> [REQUIREMENT] Check each line of the records below and collect those that include the word "against".

> [Stored data entries]
/---

(** * gceutils: paths, the structural type checker, record validation
      and the tree visitor

    A shallow embedding of
      - [src/gceutils/base.py]          (AbstractTreePath, NotSet, field
                                         options, validate_method),
      - [src/gceutils/errors.py]        (GU_PathValidationError and its kinds),
      - [src/gceutils/decorators.py]    (_repr_type, enforce_type,
                                         enforce_argument_types),
      - [src/gceutils/tree_tools.py]    (TreeVisitor),
      - [src/gceutils/validation.py]    (Validator, VA_TYPE),
      - [src/gceutils/dual_key_dict.py] (DualKeyDict),
    followed by the properties the specification states about them and by
    further properties of the code.

    A call ends in one of three ways: it returns, it raises a
    [GU_PathValidationError], or it raises another exception, of which the
    code lets out the [TypeError] of [isinstance] and [issubclass] against a
    Protocol class that is not runtime-checkable. *)

From Stdlib Require Import ZArith List String Ascii Bool Lia.
From Stdlib Require Import DecimalString.
From Stdlib Require Import Permutation.
From Stdlib.Strings Require Byte.
Import ListNotations.

Local Open Scope string_scope.
Local Open Scope list_scope.
Local Open Scope Z_scope.

Set Implicit Arguments.

(* ===================================================================== *)
(** ** Python classes and runtime values                                  *)
(* ===================================================================== *)

(** A class is identified by [__module__] and [__name__].  Two of its
    attributes matter to the code: [cls_protocol] holds for a
    [typing.Protocol] class that is not decorated with [@runtime_checkable]
    (such as [HasGreprValidate] of base.py), against which [isinstance] and
    [issubclass] raise [TypeError]; [cls_hook] identifies what
    [getattr(cls, "_visit_node_unfiltered_", None)] is on the class object
    itself, when that is callable. *)
Record pyclass := mk_class {
  cls_module   : string;
  cls_name     : string;
  cls_protocol : bool;
  cls_hook     : option nat
}.

Definition pyclass_eqb (a b : pyclass) : bool :=
  String.eqb (cls_module a) (cls_module b) && String.eqb (cls_name a) (cls_name b).

Definition builtin (name : string) : pyclass := mk_class "builtins" name false None.

Definition object_cls    : pyclass := builtin "object".
Definition type_cls      : pyclass := builtin "type".
Definition NoneType_cls  : pyclass := builtin "NoneType".
Definition bool_cls      : pyclass := builtin "bool".
Definition int_cls       : pyclass := builtin "int".
Definition float_cls     : pyclass := builtin "float".
Definition str_cls       : pyclass := builtin "str".
Definition bytes_cls     : pyclass := builtin "bytes".
Definition list_cls      : pyclass := builtin "list".
Definition tuple_cls     : pyclass := builtin "tuple".
Definition set_cls       : pyclass := builtin "set".
Definition frozenset_cls : pyclass := builtin "frozenset".
Definition dict_cls      : pyclass := builtin "dict".
(** [class NotSetType] of base.py. *)
Definition NotSetType    : pyclass := mk_class "gceutils.base" "NotSetType" false None.
(** [collections.abc.Callable], imported as [ABCCallable] in decorators.py. *)
Definition ABCCallable   : pyclass := mk_class "collections.abc" "Callable" false None.
(** [class HasGreprValidate(Protocol)] of base.py, not runtime-checkable. *)
Definition HasGreprValidate : pyclass :=
  mk_class "gceutils.base" "HasGreprValidate" true None.
(** The classes of the exceptions, other than validation errors, that the
    code lets out. *)
Definition TypeError_cls      : pyclass := builtin "TypeError".
Definition AttributeError_cls : pyclass := builtin "AttributeError".

(** What the code asks of an instance of a user-defined class: its class and
    the proper ancestors of that class (the tail of the MRO), the names
    [dataclasses.fields] reports for the class (empty when the class is not
    a dataclass), whether the instance is callable, and the identity of its
    [_visit_node_unfiltered_] method when it has one.  Instances of user
    subclasses of the built-in containers are represented by the container
    itself; containers of other kinds (a [mappingproxy], an instance of a
    user class that is a [Mapping], [Sequence] or [Iterable] only through an
    abstract base class) are not represented. *)
Record objinfo := mk_objinfo {
  obj_class    : pyclass;
  obj_bases    : list pyclass;
  obj_fields   : list string;
  obj_callable : bool;
  obj_hook     : option nat
}.

(** Runtime values.  Sets and dicts are kept in iteration order.
    Floating-point numbers are not represented. *)
#[warning="-register-all"] Inductive PyValue : Type :=
| VNone
| VNotSet                                   (* the singleton [NotSet] *)
| VBool (b : bool)
| VInt (z : Z)
| VStr (s : string)
| VBytes (b : list Byte.byte)
| VList (items : list PyValue)
| VTuple (items : list PyValue)
| VSet (items : list PyValue)
| VFrozenSet (items : list PyValue)
| VDict (items : list (PyValue * PyValue))
| VClass (c : pyclass) (bases : list pyclass)      (* a class object *)
| VObj (info : objinfo) (attrs : list (string * PyValue)).

(** [type(value)] and the proper ancestors of [type(value)]. *)
Definition type_of (value : PyValue) : pyclass :=
  match value with
  | VNone => NoneType_cls
  | VNotSet => NotSetType
  | VBool _ => bool_cls
  | VInt _ => int_cls
  | VStr _ => str_cls
  | VBytes _ => bytes_cls
  | VList _ => list_cls
  | VTuple _ => tuple_cls
  | VSet _ => set_cls
  | VFrozenSet _ => frozenset_cls
  | VDict _ => dict_cls
  | VClass _ _ => type_cls
  | VObj info _ => obj_class info
  end.

Definition bases_of (value : PyValue) : list pyclass :=
  match value with
  | VBool _ => [int_cls; object_cls]
  | VObj info _ => obj_bases info
  | _ => [object_cls]
  end.

(** [type.__instancecheck__]: [cls] is in the MRO of [type(value)].  This
    is the answer of [isinstance(value, cls)] for a class that accepts
    instance checks; the built-in itself, which raises [TypeError] for a
    Protocol class that does not, is [instance_check] below, and the
    embedded code calls only that.  Virtual subclasses registered with an
    abstract base class and the structural checks of runtime-checkable
    protocols are not represented; the three protocols the checker tests
    for have their own predicates below. *)
Definition isinstance (value : PyValue) (cls : pyclass) : bool :=
  existsb (pyclass_eqb cls) (type_of value :: bases_of value).

(** [type.__subclasscheck__] for the class object [c] with ancestors
    [bases], against each class of a tuple. *)
Definition issubclass (c : pyclass) (bases : list pyclass) (targets : list pyclass) : bool :=
  existsb (fun t => existsb (pyclass_eqb t) (c :: bases)) targets.

(** The built-ins [isinstance(value, classes)] and
    [issubclass(value, classes)] with a tuple of classes as second
    argument: the classes are tried in order, the first that accepts ends
    the call, and a Protocol class that is not runtime-checkable raises
    [TypeError] ([None]) when its turn comes (such a class has no direct
    instances, so the exact-type shortcut of [isinstance] never spares it
    the check). *)
Fixpoint instance_check (value : PyValue) (classes : list pyclass) : option bool :=
  match classes with
  | [] => Some false
  | cls :: rest =>
      if cls_protocol cls then None
      else if isinstance value cls then Some true
      else instance_check value rest
  end.

Fixpoint subclass_check (c : pyclass) (bases : list pyclass) (targets : list pyclass)
    : option bool :=
  match targets with
  | [] => Some false
  | t :: rest =>
      if cls_protocol t then None
      else if issubclass c bases [t] then Some true
      else subclass_check c bases rest
  end.

(** [callable(value)]. *)
Definition callable (value : PyValue) : bool :=
  match value with
  | VClass _ _ => true
  | VObj info _ => obj_callable info
  | _ => false
  end.

(** Iteration ([for item in value]); [None] for a value that is not
    iterable.  A dict iterates over its keys, a str over its one-character
    substrings, a bytes over its byte values. *)
Definition py_iter (value : PyValue) : option (list PyValue) :=
  match value with
  | VList items | VTuple items | VSet items | VFrozenSet items => Some items
  | VDict items => Some (map fst items)
  | VStr s => Some (map (fun c => VStr (String c EmptyString)) (list_ascii_of_string s))
  | VBytes b => Some (map (fun x => VInt (Z.of_N (Byte.to_N x))) b)
  | _ => None
  end.

(** [isinstance(value, collections.abc.Sequence)]. *)
Definition is_Sequence (value : PyValue) : bool :=
  match value with
  | VList _ | VTuple _ | VStr _ | VBytes _ => true
  | _ => false
  end.

(** [isinstance(value, (str, bytes))]. *)
Definition is_str_or_bytes (value : PyValue) : bool :=
  match value with
  | VStr _ | VBytes _ => true
  | _ => false
  end.

(** Python's [==] on the represented values: [bool] is a subclass of [int]
    and compares as 0/1; lists and tuples compare element-wise; sets compare
    by mutual inclusion, whatever the iteration order; dicts by their
    key/value pairs; class objects by identity; instances by class and
    attributes. *)
Fixpoint py_eq (a b : PyValue) {struct a} : bool :=
  let seq_eq :=
    fix seq_eq (xs ys : list PyValue) {struct xs} : bool :=
      match xs, ys with
      | [], [] => true
      | x :: xs', y :: ys' => py_eq x y && seq_eq xs' ys'
      | _, _ => false
      end in
  let attrs_eq :=
    fix attrs_eq (xs ys : list (string * PyValue)) {struct xs} : bool :=
      match xs, ys with
      | [], [] => true
      | (n, x) :: xs', (m, y) :: ys' => String.eqb n m && py_eq x y && attrs_eq xs' ys'
      | _, _ => false
      end in
  let members_eq (xs ys : list PyValue) : bool :=
    forallb (fun x => existsb (fun y => py_eq x y) ys) xs
    && forallb (fun y => existsb (fun x => py_eq x y) xs) ys in
  match a, b with
  | VNone, VNone => true
  | VNotSet, VNotSet => true
  | VBool x, VBool y => Bool.eqb x y
  | VBool x, VInt y => Z.eqb (Z.b2z x) y
  | VInt x, VBool y => Z.eqb x (Z.b2z y)
  | VInt x, VInt y => Z.eqb x y
  | VStr x, VStr y => String.eqb x y
  | VBytes x, VBytes y => if list_eq_dec Byte.byte_eq_dec x y then true else false
  | VList xs, VList ys => seq_eq xs ys
  | VTuple xs, VTuple ys => seq_eq xs ys
  | VSet xs, VSet ys | VSet xs, VFrozenSet ys
  | VFrozenSet xs, VSet ys | VFrozenSet xs, VFrozenSet ys => members_eq xs ys
  | VDict xs, VDict ys =>
      Nat.eqb (List.length xs) (List.length ys)
      && forallb (fun kv => existsb (fun kv' => py_eq (fst kv) (fst kv') && py_eq (snd kv) (snd kv')) ys) xs
  | VClass c _, VClass d _ => pyclass_eqb c d
  | VObj i xs, VObj j ys => pyclass_eqb (obj_class i) (obj_class j) && attrs_eq xs ys
  | _, _ => false
  end.

(* ===================================================================== *)
(** ** base.py: path segments and AbstractTreePath                        *)
(* ===================================================================== *)

(** [ATPathAttribute] and [ATPathIndexOrKey]: two frozen dataclasses with
    the single field [value]. *)
Inductive segment : Type :=
| ATPathAttribute (value : string)
| ATPathIndexOrKey (value : PyValue).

\---

> [OUTPUT]
    code lets out the [TypeError] of [isinstance] and [issubclass] against a
    (such as [HasGreprValidate] of base.py), against which [isinstance] and
    [bases], against each class of a tuple. *)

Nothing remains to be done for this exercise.